Exercise requirements – Please write out all the data exactly as shown.

Collected data entries:

(** The saved-status reaction on a table that satisfies the invariant,
    for a status that is not deleted and with no database error. *)
Lemma notify_user_on_mention_run instance db :
  keyed db → deleted instance = false →
  ∃ db',
    notify_user_on_mention no_faults true instance db = (db', Ok ())
    ∧ grows db db'
    ∧ (∀ parent, reply_parent instance = Some parent →
         local (status_user parent) = true →
         user_eqb (status_user parent) (status_user instance) = false →
         has_row db' (user_pk (status_user parent)) REPLY (status_pk instance)
           (user_pk (status_user instance)))
    ∧ (∀ m, m ∈ mention_users instance →
         local m = true → is_reply_parent_user instance m = false →
         user_eqb m (status_user instance) = false →
         has_row db' (user_pk m) MENTION (status_pk instance)
           (user_pk (status_user instance))).
Proof.
  intros Hkeyed Hdel.
  assert (Hreply : ∃ db1,
    match reply_parent instance with
    | Some parent =>
        if negb (user_eqb (status_user parent) (status_user instance))
           && local (status_user parent)
        then notify no_faults (status_user parent) (status_user instance)
               (status_kw "REPLY" instance)
        else mret ()
    | None => mret ()
    end db = (db1, Ok ())
    ∧ keyed db1 ∧ grows db db1
    ∧ (∀ parent, reply_parent instance = Some parent →
         local (status_user parent) = true →
         user_eqb (status_user parent) (status_user instance) = false →
         has_row db1 (user_pk (status_user parent)) REPLY (status_pk instance)
           (user_pk (status_user instance)))).
  { destruct (reply_parent instance) as [parent|].
    - destruct (user_eqb (status_user parent) (status_user instance)) eqn:Heq; simpl.
      + exists db. split; [done |]. split; [done |]. split; [reflexivity |].
        intros p Hp _ Hne. injection Hp as <-. congruence.
      + destruct (local (status_user parent)) eqn:Hloc.
        * destruct (notify_delivers (status_user parent) (status_user instance)
                      REPLY instance db Hkeyed) as (db1 & Hrun & Hg & Hrow); [done |].
          exists db1. split; [exact Hrun |]. split; [| split; [done |]].
          -- pose proof (keyed_notify no_faults (status_user parent)
                           (status_user instance) "REPLY" instance db) as Hk.
             simpl in Hrun. rewrite Hrun in Hk. by apply Hk.
          -- intros p Hp _ _. injection Hp as <-. apply Hrow. by rewrite Hloc, Heq.
        * exists db. split; [done |]. split; [done |]. split; [reflexivity |].
          intros p Hp Hl _. injection Hp as <-. congruence.
    - exists db. split; [done |]. split; [done |]. split; [reflexivity | done]. }
  destruct Hreply as (db1 & Hrun1 & Hkeyed1 & Hg1 & Hrow1).
  destruct (for_each_ok keyed grows
    (λ m db', local m = true → is_reply_parent_user instance m = false →
              user_eqb m (status_user instance) = false →
              has_row db' (user_pk m) MENTION (status_pk instance)
                (user_pk (status_user instance)))
    (mention_users instance)
    (λ mention_user,
       if negb (local mention_user) || is_reply_parent_user instance mention_user
       then mret ()
       else notify no_faults mention_user (status_user instance)
              (status_kw "MENTION" instance))) with (db := db1)
    as (db' & Hloop & _ & Hg' & Hrows); [| | done |].
  { intros m db2 _ Hkeyed2.
    destruct (negb (local m) || is_reply_parent_user instance m) eqn:Hskip.
    - exists db2. split; [done |]. split; [done |]. split; [reflexivity |].
      intros Hl Hp _. by rewrite Hl, Hp in Hskip.
    - destruct (notify_delivers m (status_user instance) MENTION instance db2 Hkeyed2)
        as (db3 & Hrun & Hg & Hrow); [done |].
      exists db3. split; [exact Hrun |]. split; [| split; [done |]].
      + pose proof (keyed_notify no_faults m (status_user instance) "MENTION"
                      instance db2) as Hk.
        simpl in Hrun. rewrite Hrun in Hk. by apply Hk.
      + intros Hl _ Hne. apply Hrow. by rewrite Hl, Hne. }
  { intros m db2 db3 HQ Hg Hl Hp Hne. eapply has_row_grows; [done |]. by apply HQ. }
  exists db'. split; [| split; [by etrans | split]].
  - unfold notify_user_on_mention, atomic. simpl. rewrite Hdel.
    erewrite step_ok_bind by exact Hrun1. by rewrite Hloop.
  - intros parent Hp Hl Hne. eapply has_row_grows; [done |]. by apply Hrow1.
  - done.
Qed.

Solution to this problem –
(** The saved-status reaction on a table that satisfies the invariant,
    for a status that is not deleted and with no database error. *)
Lemma notify_user_on_mention_run instance db :
  keyed db → deleted instance = false →
  ∃ db',
    notify_user_on_mention no_faults true instance db = (db', Ok ())
    ∧ grows db db'
    ∧ (∀ parent, reply_parent instance = Some parent →
         local (status_user parent) = true →
         user_eqb (status_user parent) (status_user instance) = false →
         has_row db' (user_pk (status_user parent)) REPLY (status_pk instance)
           (user_pk (status_user instance)))
    ∧ (∀ m, m ∈ mention_users instance →
         local m = true → is_reply_parent_user instance m = false →
         user_eqb m (status_user instance) = false →
         has_row db' (user_pk m) MENTION (status_pk instance)
           (user_pk (status_user instance))).
Proof.
  intros Hkeyed Hdel.
  assert (Hreply : ∃ db1,
    match reply_parent instance with
    | Some parent =>
        if negb (user_eqb (status_user parent) (status_user instance))
           && local (status_user parent)
        then notify no_faults (status_user parent) (status_user instance)
               (status_kw "REPLY" instance)
        else mret ()
    | None => mret ()
    end db = (db1, Ok ())
    ∧ keyed db1 ∧ grows db db1
    ∧ (∀ parent, reply_parent instance = Some parent →
         local (status_user parent) = true →
         user_eqb (status_user parent) (status_user instance) = false →
         has_row db1 (user_pk (status_user parent)) REPLY (status_pk instance)
           (user_pk (status_user instance)))).
  { destruct (reply_parent instance) as [parent|].
    - destruct (user_eqb (status_user parent) (status_user instance)) eqn:Heq; simpl.
      + exists db. split; [done |]. split; [done |]. split; [reflexivity |].
        intros p Hp _ Hne. injection Hp as <-. congruence.
      + destruct (local (status_user parent)) eqn:Hloc.
        * destruct (notify_delivers (status_user parent) (status_user instance)
                      REPLY instance db Hkeyed) as (db1 & Hrun & Hg & Hrow); [done |].
          exists db1. split; [exact Hrun |]. split; [| split; [done |]].
          -- pose proof (keyed_notify no_faults (status_user parent)
                           (status_user instance) "REPLY" instance db) as Hk.
             simpl in Hrun. rewrite Hrun in Hk. by apply Hk.
          -- intros p Hp _ _. injection Hp as <-. apply Hrow. by rewrite Hloc, Heq.
        * exists db. split; [done |]. split; [done |]. split; [reflexivity |].
          intros p Hp Hl _. injection Hp as <-. congruence.
    - exists db. split; [done |]. split; [done |]. split; [reflexivity | done]. }
  destruct Hreply as (db1 & Hrun1 & Hkeyed1 & Hg1 & Hrow1).
  destruct (for_each_ok keyed grows
    (λ m db', local m = true → is_reply_parent_user instance m = false →
              user_eqb m (status_user instance) = false →
              has_row db' (user_pk m) MENTION (status_pk instance)
                (user_pk (status_user instance)))
    (mention_users instance)
    (λ mention_user,
       if negb (local mention_user) || is_reply_parent_user instance mention_user
       then mret ()
       else notify no_faults mention_user (status_user instance)
              (status_kw "MENTION" instance))) with (db := db1)
    as (db' & Hloop & _ & Hg' & Hrows); [| | done |].
  { intros m db2 _ Hkeyed2.
    destruct (negb (local m) || is_reply_parent_user instance m) eqn:Hskip.
    - exists db2. split; [done |]. split; [done |]. split; [reflexivity |].
      intros Hl Hp _. by rewrite Hl, Hp in Hskip.
    - destruct (notify_delivers m (status_user instance) MENTION instance db2 Hkeyed2)
        as (db3 & Hrun & Hg & Hrow); [done |].
      exists db3. split; [exact Hrun |]. split; [| split; [done |]].
      + pose proof (keyed_notify no_faults m (status_user instance) "MENTION"
                      instance db2) as Hk.
        simpl in Hrun. rewrite Hrun in Hk. by apply Hk.
      + intros Hl _ Hne. apply Hrow. by rewrite Hl, Hne. }
  { intros m db2 db3 HQ Hg Hl Hp Hne. eapply has_row_grows; [done |]. by apply HQ. }
  exists db'. split; [| split; [by etrans | split]].
  - unfold notify_user_on_mention, atomic. simpl. rewrite Hdel.
    erewrite step_ok_bind by exact Hrun1. by rewrite Hloop.
  - intros parent Hp Hl Hne. eapply has_row_grows; [done |]. by apply Hrow1.
  - done.
Qed.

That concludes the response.